Warum der Kontakt zwischen Leserinnen* und Journalistinnen bei Twitter wahrscheinlich unmöglich ist

leonceundlena
May 5 · 8 min read

Neulich, vor ein paar Tagen oder Wochen, passierte etwas Seltsames: Ich kritisierte öffentlich die Wortwahl eines Teasers einer großen Tageszeitung, der Tweet bekam ein paar Retweets und Favs, kurz darauf meldete sich die Zeitung, bedankte sich für den Hinweis und änderte den Artikel.

Der Schock war groß, denn dieses Verhalten entsprach nicht meiner Erfahrung. Mehr noch, er brachte mich dazu, die mögliche Erlebenswelt von Journalistinnen mit der meinigen zu kontrastieren. Nachdem ich einen weiteren Tweet als Frage in den Äther geschickt hatte und engagierte, jedoch von der Anzahl her wenige Antworten erhielt, wurde mir ein Teil derjenigen Dynamik deutlich, die wahrscheinlich langfristig echten Austausch verhindert und vermutlich strukturell nicht aufzulösen ist.

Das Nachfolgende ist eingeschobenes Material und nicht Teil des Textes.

(** * SameTabOpener: the Zendesk tab-reuse coordinator of [javascripts/background.js]

    A shallow embedding of the background service worker and of the URL
    helpers it relies on, followed by the properties of the coordinator.

    Conventions of the embedding.
    - A JavaScript string is a [string] of 8-bit characters; every URL
      shape the program tests for is ASCII.
    - A regular-expression literal is a value of [RegExp], run by a
      backtracking matcher with the priorities of the JavaScript one
      (leftmost alternative first, greedy quantifiers).
    - The module-level variables of the service worker form the record
      [ExtState].  An [async] function is a resumption: it runs until its
      next [await], hands the pending host call and the current state back
      to the event loop, and is resumed with the settlement of the call on
      the state it finds then.
    - [null] and [undefined] are [None]; a rejected promise and a thrown
      exception are [Thrown].
    - The calls of [debugLogger] are left out, except the two whose
      argument can throw while it is evaluated; the logger itself is the
      module [DebugLogger].  The badge, the refresh timers and the
      message handlers do not touch the coordinator and are not
      modelled. *)

From Stdlib Require Import ZArith Ascii String Lia List Bool.
From stdpp Require Import gmap strings list.

Local Open Scope Z_scope.

(* ===================================================================== *)
(** * Part I.  Definitions *)
(* ===================================================================== *)

(** ** Strings *)

Module JsString.

(** [s.startsWith(p)], returning what follows the prefix. *)
Fixpoint strip_prefix (p s : string) : option string :=
  match p with
  | EmptyString => Some s
  | String a p' =>
      match s with
      | EmptyString => None
      | String b s' => if Ascii.eqb a b then strip_prefix p' s' else None
      end
  end.

Definition starts_with (p s : string) : bool :=
  match strip_prefix p s with Some _ => true | None => false end.

(** [s.includes(needle)]. *)
Fixpoint includes (needle s : string) : bool :=
  if starts_with needle s then true
  else match s with
       | EmptyString => false
       | String _ s' => includes needle s'
       end.

(** The longest prefix of [s] whose characters satisfy [f], and the rest. *)
Fixpoint span (f : ascii -> bool) (s : string) : string * string :=
  match s with
  | EmptyString => (EmptyString, EmptyString)
  | String a s' =>
      if f a then let '(pre, post) := span f s' in (String a pre, post)
      else (EmptyString, s)
  end.

Fixpoint all_chars (f : ascii -> bool) (s : string) : bool :=
  match s with
  | EmptyString => true
  | String a s' => f a && all_chars f s'
  end.
(** C9: in a run whose inputs were loaded and which ends in a failure, one
    comment, and only one, was posted (that is, attempted) before the
    end: the report of the bad trigger, of the unauthorized actor, of the
    failed fetch or of the failed merge, or the success comment whose
    delivery failed. *)
Theorem main_failure_posts_one_comment (w : collaborators) (e : env)
    (out : outcome) (log : list event) :
  Process w "INPUT" = inl e -> main w nil = (out, log) -> out <> Returned ->
  exists msg, comments log = cons msg nil.
Proof.
  intros HP Hm Hout. unfold main in Hm. rewrite HP in Hm.
  destruct (validateEnv e) as [err|].
  - apply (report_log w e "failed to validate env: ") in Hm as [_ Hc].
    cbn [comments app] in Hc. eauto.
  - unfold bind at 1 in Hm.
    pose proof (merge_log w (Owner e) (Repo e) (PRNumber e) (MergeMethod e)
                  (EnableAutoMerge e) nil) as Hl.
    destruct (merge w (Owner e) (Repo e) (PRNumber e) (MergeMethod e)
                (EnableAutoMerge e) nil) as [merr log1].
    cbn [snd comments] in Hl.
    destruct merr as [err|].
    + apply (report_log w e "failed to merge: ") in Hm as [_ Hc].
      rewrite Hl in Hc. cbn [app] in Hc. eauto.
    + cbv zeta in Hm. unfold bind at 1 in Hm.
      destruct (sendMsg_log w (Owner e) (Repo e) (PRNumber e)
                  ("Merged PR #" ++ Itoa (PRNumber e) ++ " successfully!") log1)
        as [r Hs].
      rewrite Hs in Hm.
      destruct r as [serr|]; unfold bind, emit, ret in Hm;
        injection Hm as <- <-.
      * rewrite !comments_app, Hl. cbn [comments app]. eauto.
      * congruence.
Qed.

Lemma main_failure_posts_one_comment_witness :
  exists msg,
    comments (snd (main (calm_world (env_of "merge it" "bob" nil)) nil))
      = cons msg nil.
Proof.
  apply (main_failure_posts_one_comment
           (calm_world (env_of "merge it" "bob" nil))
           (env_of "merge it" "bob" nil)
           (fst (main (calm_world (env_of "merge it" "bob" nil)) nil))).
  - reflexivity.
  - reflexivity.
  - vm_compute. discriminate.
Defined.

(** When the inputs cannot be loaded the program panics at once, before any
    comment. *)
Lemma main_load_failure (w : collaborators) (err : string) :
  Process w "INPUT" = inr err ->
  fst (main w nil) = Panicked err /\ comments (snd (main w nil)) = nil.
Proof. intros H. unfold main. rewrite H. split; reflexivity. Qed.

(** A refused trigger or actor is reported with the text of the error. *)
Lemma main_gate_failure (w : collaborators) (e : env) (err : string) :
  Process w "INPUT" = inl e -> validateEnv e = Some err ->
  comments (snd (main w nil)) = cons (errMsg (Some err)) nil.
Proof.
  intros HP Hv. unfold main. rewrite HP, Hv.
  destruct (report_log w e "failed to validate env: " err nil
              _ _ (surjective_pairing _)) as [_ Hc].
  exact Hc.
Qed.

(** ** The examples of the specification *)

Example extract_one_line_note :
  splitReleaseNote
    ("fix bug" ++ String nl (String nl "") ++ block "fixed the thing")
  = ("fix bug" ++ String nl (String nl ""), "fixed the thing").
Proof. reflexivity. Qed.

Example extract_empty_block :
  splitReleaseNote ("```release-note" ++ String nl (String nl "```"))
  = ("```release-note" ++ String nl (String nl "```"), "NONE").
Proof. reflexivity. Qed.

Example subject_of_pull_request :
  generateCommitSubject
    {| github.Number := Some 42%Z; github.Title := Some "Add feature";
       github.Body := None; github.Labels := nil |}
  = "Add feature (#42)".
Proof. reflexivity. Qed.

Example body_without_message_and_labels :
  generateCommitBody (pr_of "" nil)
  = (String nl "```release-note" ++ String nl "* NONE" ++ String nl "```",
     None).
Proof. reflexivity. Qed.

Example classify_two_reviews :
  errMsg (Some ("failed to merge pull request: PUT /merge: 405 "
                  ++ "At least 2" ++ approveTail ++ " []"))
  = "Need 2 approving review".
Proof. reflexivity. Qed.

Um die Entschuldigung vorwegzunehmen: Was nun folgt ist hochgradig subjektiv, wirft jegliche Theorie über Bord und steht daher für all die Dinge, die ich in den Onlinemedien sofort überlese.

Ich kann jederzeit aufhören, aber …

In den 80er Jahren des letzten Jahrhunderts begann ich, jeden Tag zwei Tageszeitungen zu lesen. Kurz vor dem Millenniumswechsel reduzierte ich die Dosis auf eine Tages- und eine Wochenzeitung. Später kamen drei große Medienportale hinzu, was als tägliche Routine meiner Produktivität schadete, meinem Informationsbedürfnis jedoch sehr entgegenkamen. Sich verändernde Tagesarbeitszeiten führten zur Reduktion auf eine Print-Wochenzeitung, aber richtig clean wurde ich nie, war doch der schnelle Griff zur Website viel zu verlockend. Heute lese ich eine Wochenzeitung, sowie online auf mehreren Seiten nationaler wie internationaler Tageszeitungen.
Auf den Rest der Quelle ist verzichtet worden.